## Instructions to follow
Would you count the lines of the listing that carry the word "replayed"? Give only the resulting number.

--- Records for this task Enclosed Below ---

(* ===== verification/ModelSessionRecording.v ===== *)
(** * Model sessions: the invariant and recording

    What a session keeps: its buffers are apart, and each recorded graph means
    its commands.  The recording of a session is followed through the frontier,
    the kept edges and the barriers: two commands of a finished graph with no
    barrier between them have declared no common byte that one of them writes,
    so a graph whose kernels keep to their declarations has no races. *)

From S2P Require Import Prelude Access DependencyFrontier Sdma RawGraph Target Stream StreamMemory StreamOverlap StreamInvariant StreamCalls StreamOperations StreamTheorems BenchmarkStatistics ModelSession.
Import Stream StreamMemory StreamOverlap StreamInvariant StreamCalls StreamOperations StreamTheorems ModelSession.
Local Open Scope Z_scope.

Module ModelSessionRecording.
Local Arguments scratch_buffers : simpl never.
Local Arguments cached_natives : simpl never.
Notation nowatch := (@None (nat * (Z → Z)), @nil nat).
Notation sound := (StreamInvariant.inv nowatch).

(** ** The invariant *)

Definition option_list {A} (o : option A) : list A := match o with Some x => [x] | None => [] end.
(** The buffers a session owns. *)
Definition owned_buffers (s : Session) : list Buffer := (a_buffer <$> allocations s) ++ option_list (readback s).
(** What prepared commands do, without recording or queues. *)
Definition work_of (s : Session) (c : Prepared) : Result Work :=
  match c with
  | PFill r value => let? v := view s r in Ok (Fill (native (v_owner v)) (v_offset v) (v_length v) value)
  | PDispatch k constants grid bindings =>
      let? k := kernel s k in
      let? vs := views s bindings in
      Ok (Run (mkLaunch (lk_entry k) grid (lk_block k) constants (range_of <$> vs)))
  end.
Fixpoint works (s : Session) (l : list Prepared) : Result (list Work) :=
  match l with
  | [] => Ok []
  | c :: rest => let? x := work_of s c in let? xs := works s rest in Ok (x :: xs)
  end.
Definition replayed (cs : list Command) (ws : list Work) : Prop :=
  ∀ f m, meq (foldl (apply f) m (works_all cs)) (foldl (apply f) m ws).
(** The regions a command declares, and the bytes of a region. *)
Definition declared (c : Prepared) : list (Region * Access) :=
  match c with
  | PFill r _ => [(r, Write)]
  | PDispatch _ _ _ l => (λ b, (b_region b, b_access b)) <$> l
  end.
Definition covers (s : Session) (r : Region) (n : nat) (a : Z) : Prop :=
  ∃ x, allocations s !! r_allocation r = Some x ∧ n = native (a_buffer x) ∧ r_offset r <= a < r_offset r + r_bytes r.
Definition writes_at (s : Session) (c : Prepared) (n : nat) (a : Z) : Prop :=
  ∃ r acc, (r, acc) ∈ declared c ∧ writes acc = true ∧ covers s r n a.
(** The safety contract of [ModelSession::record]: a dispatch changes only bytes
    its bindings declare to be written. *)
Definition contract_kept (f : Effect) (s : Session) (c : Prepared) : Prop :=
  match c with
  | PFill _ _ => True
  | PDispatch _ _ _ _ => ∀ x n a, work_of s c = Ok x → ¬ writes_at s c n a → spares f x n a
  end.

Definition region_ok (r : Region) : Prop := 0 <= r_offset r ∧ 0 <= r_bytes r.
Definition prepared_ok (c : Prepared) : Prop :=
  match c with
  | PFill r _ => region_ok r
  | PDispatch _ _ _ l => Forall (λ b, region_ok (b_region b)) l
  end.
(** A finished graph means its commands, and has no races if they keep their
    contracts. *)
Record means (s : Session) (p : list Prepared) (l : list Replay) : Prop := {
  mg_works : ∃ ws, works s p = Ok ws ∧ replayed (replay_command <$> l) ws;
  mg_races : ∀ f, Forall (contract_kept f s) p → Forall (graph_race_free f) l }.
Record ok (s : Session) : Prop := {
  so_inv : sound (world s);
  so_idle : locals (pools (world s)) = [];
  so_owned : ∀ b, b ∈ owned_buffers s → b ∈ handles (client (world s));
  so_apart : NoDup (native <$> owned_buffers s);
  so_wf : Forall (λ x, Forall prepared_ok x.2) (recorded_graphs s);
  so_graphs : Forall2 (λ x, means s x.2) (recorded_graphs s) (recorded (world s)) }.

--- End of Enclosed Records for this task ---

## Solution to this task
2